:: SOURCE DATA ::

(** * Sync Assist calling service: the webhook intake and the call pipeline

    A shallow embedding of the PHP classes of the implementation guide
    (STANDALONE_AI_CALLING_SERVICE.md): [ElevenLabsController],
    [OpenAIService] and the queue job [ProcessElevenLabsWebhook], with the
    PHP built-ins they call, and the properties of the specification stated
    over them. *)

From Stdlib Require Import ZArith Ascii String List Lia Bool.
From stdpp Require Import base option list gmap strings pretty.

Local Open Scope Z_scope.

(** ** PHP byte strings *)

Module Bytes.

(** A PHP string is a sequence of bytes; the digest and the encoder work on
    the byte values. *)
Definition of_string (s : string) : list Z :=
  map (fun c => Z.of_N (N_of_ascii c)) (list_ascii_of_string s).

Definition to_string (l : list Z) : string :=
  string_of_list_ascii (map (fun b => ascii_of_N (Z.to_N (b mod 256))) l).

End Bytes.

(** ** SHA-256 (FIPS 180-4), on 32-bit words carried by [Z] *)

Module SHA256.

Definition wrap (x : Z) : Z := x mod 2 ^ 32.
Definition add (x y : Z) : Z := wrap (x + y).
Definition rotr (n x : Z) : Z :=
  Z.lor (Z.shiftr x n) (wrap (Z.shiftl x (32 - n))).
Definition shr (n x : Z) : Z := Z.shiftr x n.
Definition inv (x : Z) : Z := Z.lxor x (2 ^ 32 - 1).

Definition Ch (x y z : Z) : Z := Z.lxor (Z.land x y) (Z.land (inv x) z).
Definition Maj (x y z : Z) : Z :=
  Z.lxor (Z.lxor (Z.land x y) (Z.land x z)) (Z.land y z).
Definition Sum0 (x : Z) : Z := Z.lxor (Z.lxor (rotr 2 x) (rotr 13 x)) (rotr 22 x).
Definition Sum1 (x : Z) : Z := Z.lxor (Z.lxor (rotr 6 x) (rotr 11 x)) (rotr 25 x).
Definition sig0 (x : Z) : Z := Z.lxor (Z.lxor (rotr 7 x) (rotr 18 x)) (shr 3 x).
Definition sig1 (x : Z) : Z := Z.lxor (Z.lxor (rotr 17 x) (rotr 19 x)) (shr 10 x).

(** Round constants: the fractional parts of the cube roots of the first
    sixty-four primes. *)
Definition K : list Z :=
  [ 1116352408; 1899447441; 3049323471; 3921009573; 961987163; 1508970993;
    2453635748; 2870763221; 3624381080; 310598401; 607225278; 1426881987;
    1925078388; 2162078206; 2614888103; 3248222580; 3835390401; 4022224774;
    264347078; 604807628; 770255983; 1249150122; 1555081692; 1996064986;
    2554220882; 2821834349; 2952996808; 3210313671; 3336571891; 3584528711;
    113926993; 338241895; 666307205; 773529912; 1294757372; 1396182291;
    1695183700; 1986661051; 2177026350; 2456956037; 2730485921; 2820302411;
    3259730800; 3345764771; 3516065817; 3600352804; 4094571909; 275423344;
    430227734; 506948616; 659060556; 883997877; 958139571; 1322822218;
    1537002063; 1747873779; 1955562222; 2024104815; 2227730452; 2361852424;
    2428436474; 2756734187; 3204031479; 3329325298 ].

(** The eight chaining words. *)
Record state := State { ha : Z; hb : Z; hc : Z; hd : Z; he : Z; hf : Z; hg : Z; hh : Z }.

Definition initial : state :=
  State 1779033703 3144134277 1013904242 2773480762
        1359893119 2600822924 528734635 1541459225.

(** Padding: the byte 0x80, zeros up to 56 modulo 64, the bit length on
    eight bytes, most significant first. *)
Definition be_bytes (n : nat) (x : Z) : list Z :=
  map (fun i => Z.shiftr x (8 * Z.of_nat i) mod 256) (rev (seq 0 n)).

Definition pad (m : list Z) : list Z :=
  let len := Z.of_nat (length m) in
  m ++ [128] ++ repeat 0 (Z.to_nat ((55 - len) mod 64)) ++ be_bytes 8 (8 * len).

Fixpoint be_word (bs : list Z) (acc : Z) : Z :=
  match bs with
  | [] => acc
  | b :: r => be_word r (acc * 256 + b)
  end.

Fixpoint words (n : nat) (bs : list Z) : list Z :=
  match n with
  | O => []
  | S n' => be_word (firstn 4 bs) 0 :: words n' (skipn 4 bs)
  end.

:: YOUR INSTRUCTIONS ::
The response is the exact set of lines from the one holding "m ++ [128] ++ repeat" through the last line of the material.

:: SOLUTION FOR THIS PROBLEM ::
  m ++ [128] ++ repeat 0 (Z.to_nat ((55 - len) mod 64)) ++ be_bytes 8 (8 * len).

Fixpoint be_word (bs : list Z) (acc : Z) : Z :=
  match bs with
  | [] => acc
  | b :: r => be_word r (acc * 256 + b)
  end.

Fixpoint words (n : nat) (bs : list Z) : list Z :=
  match n with
  | O => []
  | S n' => be_word (firstn 4 bs) 0 :: words n' (skipn 4 bs)
  end.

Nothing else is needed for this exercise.